Wulfric Mediapolla agarraba al preso entre sus anchos brazos, para impedir que se escapase de su macabro destino, aunque este se afanaba por patalear y gritar bajo la mordaza. Lo habían pillado forzando la cerradura de la alcoba de su hermana Persefone, y obviamente, no estaba comprobando que era bueno abriendo cerraduras. Y en Canto Nocturno, la sospecha, el intento, o la ejecución de una violación se pagaba cara. Aun más si el objeto de esta era su propia hermana.

Fue aquel motivo lo que hizo reflexionar al lord Caron acerca de un castigo ejemplar. El desollamiento de los presos era la marca de calidad de los Bolton, como decían las viejas historias, y Pearse nunca había tenido un buen manejo del cuchillo. Cuando quería cortar el chorizo las lonchas salían irregulares, cuando pelaba las manzanas nunca sacaba la piel de una tira, y si planteaba despellejar a aquel hombre, haría un estropicio, y no quedaría bonito sobre el arco de entrada de la muralla.

- Ese hombre merecería que le metiesen un palo por el culo, por violador. O eso le haría yo a quien intentase follarse a mi hermana. –Murmuró a su lado Gunnar el Becerro, caracterizado por su brutalidad y su agresividad.

Pues no era mala idea, para una vez que aquel fortachón pensaba, Pearse vio lógico celebrarlo haciéndole caso. Mandó a uno de sus hombres a por una pica bien resistente y afilada, y esperó a ver la reacción del condenado. Su expresión pasaba con fugacidad de la sorpresa al más insano temor, sobre todo al ver cuál sería su final. Parecía una condena justa, porque el hombre sentiría lo que habría pensado hacer con Persefone, y no lo volvería hacer jamás. Aunque lo último era bastante obvio, incluso para el Becerro.

Entre dos soldados vestidos con la armadura grisácea de acero de castillo transportaban un pesado mástil, similar a los que se empleaban para colgar el estandarte de las golondrinas sable sobre campo dorado, e igual de alto. Por su tamaño, casi todo Canto Nocturno alcanzaría a ver el inmolado, picoteado noche y día por los cuervos hambrientos.
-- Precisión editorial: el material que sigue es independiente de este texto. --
Lemma chan_closed_mono (x x' : csys (A := A)) :
  bounded_steps x x' → chan_inv x → closed x = true → closed x' = true.
Proof.
  induction 1 as [|x x1 x' Hst _ IH]; [done|]. intros Hx Hcl. pose proof (chan_step_inv _ _ Hst Hx) as Hx1.
  apply IH; [done|]. destruct Hst as [x x1 i s Hi Hst|x x1 Hst].
  - destruct (send_frame_rest _ _ _ _ Hi Hst (proj1 Hx)) as (_ & _ & _ & Hm). by apply Hm.
  - eapply recv_closed; [done|apply Hx|apply Hx1|done].
Qed.

Lemma close_closes y : chan_inv (as_bounded y) → ui_is_closed (ui_set_closed (us_inner y)) = true.
Proof.
  intros [(o & Hcap & He) _]. pose proof (set_closed_state _ _ _ Hcap He) as Hs. cbn in Hs.
  rewrite as_set_closed in Hs. unfold ui_is_closed. cbn in Hs. rewrite Hs. by rewrite decode_encode_state.
Qed.

Lemma senders_send i s y y' :
  us_senders y !! i = Some s → usend_step i s y y' → chan_inv (as_bounded y) → senders_inv y → senders_inv y'.
Proof.
  intros Hi Hst Hch [Hn Hz].
  assert (∀ s' c, u_alive s = 1 → u_alive s' = 1 → ui_num_senders c = ui_num_senders (us_inner y) →
    ∀ r a b d, senders_inv (mkUsys c (<[i := s']> (us_senders y)) r a b d)) as Hsame.
  { intros s' c H1 H2 H3 r a b d. unfold senders_inv. cbn.
    assert (<[i := s']> (us_senders y) !! i = Some s') as Hi' by (apply list_lookup_insert_eq; by eapply lookup_lt_Some).
    pose proof (alive_le _ _ _ Hi'). rewrite (alive_insert _ _ _ _ Hi) in *. split; lia. }
  destruct Hst as [pr m ->|pr m s' c' e -> Hd|pr m ->| -> |c' -> Hcl| -> | -> |d -> |d ->];
    try (by apply Hsame).
  - unfold do_send_nb, ui_inc_num_messages in Hd. destruct (negb _); [injection Hd as <- <- <-; by apply Hsame|].
    destruct (_ <? _); [|done]. injection Hd as <- <- <-. by apply Hsame.
  - apply Hsame; try done. by destruct pr.
  - unfold ui_clone in Hcl. destruct (_ =? _); [done|]. injection Hcl as <-. unfold senders_inv. cbn.
    rewrite alive_snoc. cbn. pose proof (alive_nonneg (us_senders y)). split; lia.
  - unfold senders_inv. cbn. destruct (ui_num_senders (us_inner y) =? 1) eqn:E; rewrite (alive_insert _ _ _ _ Hi); cbn.
    + split; [lia|]. intros _. left. apply list_elem_of_lookup. exists i. apply list_lookup_insert_eq. by eapply lookup_lt_Some.
    + apply Z.eqb_neq in E. split; lia.
  - destruct d; [|apply Hsame; try done; unfold ui_set_closed; by destruct (negb _)].
    unfold senders_inv. cbn. rewrite (alive_insert _ _ _ _ Hi), (close_closes y Hch). cbn. split; [|by right].
    unfold ui_set_closed. destruct (negb _); cbn; lia.
  - destruct d; [|by apply Hsame]. unfold senders_inv. cbn. rewrite (alive_insert _ _ _ _ Hi). cbn.
    split; [lia|]. intros H0. destruct (Hz ltac:(lia)) as [[j Hj]%list_elem_of_lookup|H]; [left|by right].
    apply list_elem_of_lookup. exists j. rewrite list_lookup_insert_ne; [done|]. intros ->. congruence.
Qed.

Lemma recv_senders y y' : urecv_step y y' →
  us_senders y' = us_senders y ∧ ui_num_senders (us_inner y') = ui_num_senders (us_inner y).
Proof.
  intros Hst. destruct Hst as [Hr|Hr|k Hr|k Hr|k Hr|w Hr|k pr m Hr|Hr|Hr|Hr]; cbn; try done.
  - by destruct (ui_quick_message_queue _).
  - by destruct (ui_message_queue _).
  - unfold ui_set_closed. by destruct (negb _).
  - unfold ui_set_closed. by destruct (negb _).
Qed.

(** What holds in every interleaving. *)
Definition unbounded_inv (y : usys) : Prop := chan_inv (as_bounded y) ∧ senders_inv y.

Lemma unbounded_step y y' : u_step y y' → unbounded_inv y → unbounded_inv y' ∧ bounded_steps (as_bounded y) (as_bounded y').
Proof.
  intros Hst [Hc Hs]. destruct Hst as [y y' i s Hi Hst|y y' Hst].
  - pose proof (sim_send _ _ _ _ Hi Hs Hst) as Hx. split; [split; [by eapply chan_step_inv|by eapply senders_send]|by apply rtc_once].
  - pose proof (sim_recv _ _ Hst) as Hx. destruct (recv_senders _ _ Hst) as [E1 E2].
    split; [split; [by eapply chan_steps_inv|]|done]. destruct Hs as [Hn Hz]. unfold senders_inv. rewrite E1, E2.
    split; [done|]. intros H0. destruct (Hz H0) as [H|H]; [by left|right].
    exact (chan_closed_mono _ _ Hx Hc H).
Qed.

Lemma unbounded_steps_inv y y' :
  rtc u_step y y' → unbounded_inv y → unbounded_inv y' ∧ bounded_steps (as_bounded y) (as_bounded y').
Proof.
  induction 1 as [|y y1 y' Hst _ IH]; [done|]. intros Hy. destruct (unbounded_step _ _ Hst Hy) as [Hy1 Hs1].
  destruct (IH Hy1) as [Hy' Hs]. split; [done|]. by etransitivity.
Qed.

Lemma unbounded_start_inv : unbounded_inv unbounded_start.
Proof. split; [by apply (start_inv MAX_CAPACITY)|]. by split. Qed.

(** ** The properties *)

Definition u_hand (r : urecv) : list (Priority * msg) := match r with URDec _ pr m => [(pr, m)] | _ => [] end.

Definition u_queue (pr : Priority) (c : UnboundedInner) : list (Priority * msg) :=
  map (pair pr) (match pr with High => ui_quick_message_queue c | Normal => ui_message_queue c end).

Definition u_held (i : nat) (l : list usend) : list (Priority * msg) :=
  match l !! i with Some (UPush pr m) => [(pr, (i, m))] | _ => [] end.

(** What was received, thrown away by a dropped receiver, is in the receiver's hands, queued or in
    the sender's hands is, in this order, what was accepted from the sender at the priority. *)
Definition u_fifo (y : usys) : Prop := ∀ i pr,
  sel i pr (us_accepted y) =
  sel i pr (us_received y ++ us_dropped y ++ u_hand (us_recv y) ++ u_queue pr (us_inner y)) ++
  sel i pr (u_held i (us_senders y)).

Lemma as_fifo y : fifo_inv (as_bounded y) → u_fifo y.
Proof.
  intros Hf i pr. specialize (Hf i pr). cbn in Hf.
  replace (rpc_msg (as_rpc (us_recv y))) with (u_hand (us_recv y)) in Hf by (by destruct (us_recv y)).
  replace (held i (as_sender <$> us_senders y)) with (u_held i (us_senders y)) in Hf; [exact Hf|].
  unfold held, u_held. rewrite list_lookup_fmap. by destruct (us_senders y !! i) as [[]|].
Qed.

Lemma as_has_pc p (s : usend) l :
  (∀ x, as_pc x = p → x = s) → has_pc p (as_sender <$> l) → s ∈ l.
Proof.
  intros Hp (i & x & Hi & Hx). apply list_lookup_fmap_Some in Hi as (u & -> & Hu). cbn in Hx.
  rewrite <- (Hp u Hx). apply list_elem_of_lookup. eauto.
Qed.

(** C36: in every interleaving the unbounded channel goes through states of a bounded channel whose
    buffer holds any number of messages the state word counts; so the messages of a sender and a
    priority arrive in order and none is lost. Sending never waits and fails only on a closed
    channel, the counter of the senders is the number of those not dropped, and when all are dropped
    the channel is closed or the last of them is about to close it. *)
Theorem unbounded_refines_bounded y :
  rtc u_step unbounded_start y →
  rtc c_step (chan_start (mkInner MAX_CAPACITY INIT_STATE [] [] [] 1 None)) (as_bounded y) ∧
  u_fifo y ∧
  (∀ y', urecv_step y y' → us_recv y' = URDone →
     ∀ i pr, sel i pr (us_accepted y') = sel i pr (us_received y' ++ us_dropped y')) ∧
  (ui_is_closed (us_inner y) = false → poll_ready_nb (us_inner y) = Ready (inr tt) ∧
     ∀ pr m s c e, do_send_nb pr m (us_inner y) = ROk (s, c, e) → e = None) ∧
  ui_num_senders (us_inner y) = alive (us_senders y) ∧
  (alive (us_senders y) = 0 → UClose true ∈ us_senders y ∨ ui_is_closed (us_inner y) = true).
Proof.
  intros Hr. destruct (unbounded_steps_inv _ _ Hr unbounded_start_inv) as [Hinv Hb]. destruct Hinv as [Hc [Hn Hz]].
  pose proof Hc as (Hcnt & Hf & _). split_and!; [exact Hb|by apply as_fifo| | |done..].
  - intros y' Hst Hd i pr. pose proof (chan_steps_inv _ _ (sim_recv _ _ Hst) Hc) as (Hcnt' & Hf' & _).
    apply (closed_all_taken (as_bounded y') i pr Hcnt' Hf'); cbn; [by rewrite Hd|].
    destruct Hst as [Hx|Hx|k Hx|k Hx|k Hx|w Hx|k pr' m Hx|Hx|Hx|Hx]; cbn in Hd |- *; try discriminate Hd.
    + by destruct (ui_quick_message_queue (us_inner y)).
    + by destruct (ui_message_queue (us_inner y)).
    + unfold ur_after_empty in Hd. destruct (State_is_closed _); [done|by destruct k].
    + by destruct k.
    + by destruct (State_is_closed _).
  - unfold ui_is_closed, poll_ready_nb, do_send_nb, ui_inc_num_messages. intros Ho.
    destruct (is_open (decode_state (ui_state (us_inner y)))); [|done]. split; [done|]. cbn.
    intros pr m s c e. destruct (_ <? _); [|done]. by intros [= <- <- <-].
Qed.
El propio Pearse vio adecuado ser uno de los que hiciesen los honores de dejarlo caer sobre la vara de hierro. Le arrancaron la ropa a jirones al condenado, y le cayó algún golpe en la cabeza, en el estómago, en la espalda, alguna patada en los cojones, y escupitajos, muchos escupitajos. El pueblo sabía que era lo que pasaba en aquel caso, y estaban enterados de que había que cumplir las normas a rajatabla, sin desviarse lo mínimo, o un mástil como aquel les arrebataría la virginidad a sus anos.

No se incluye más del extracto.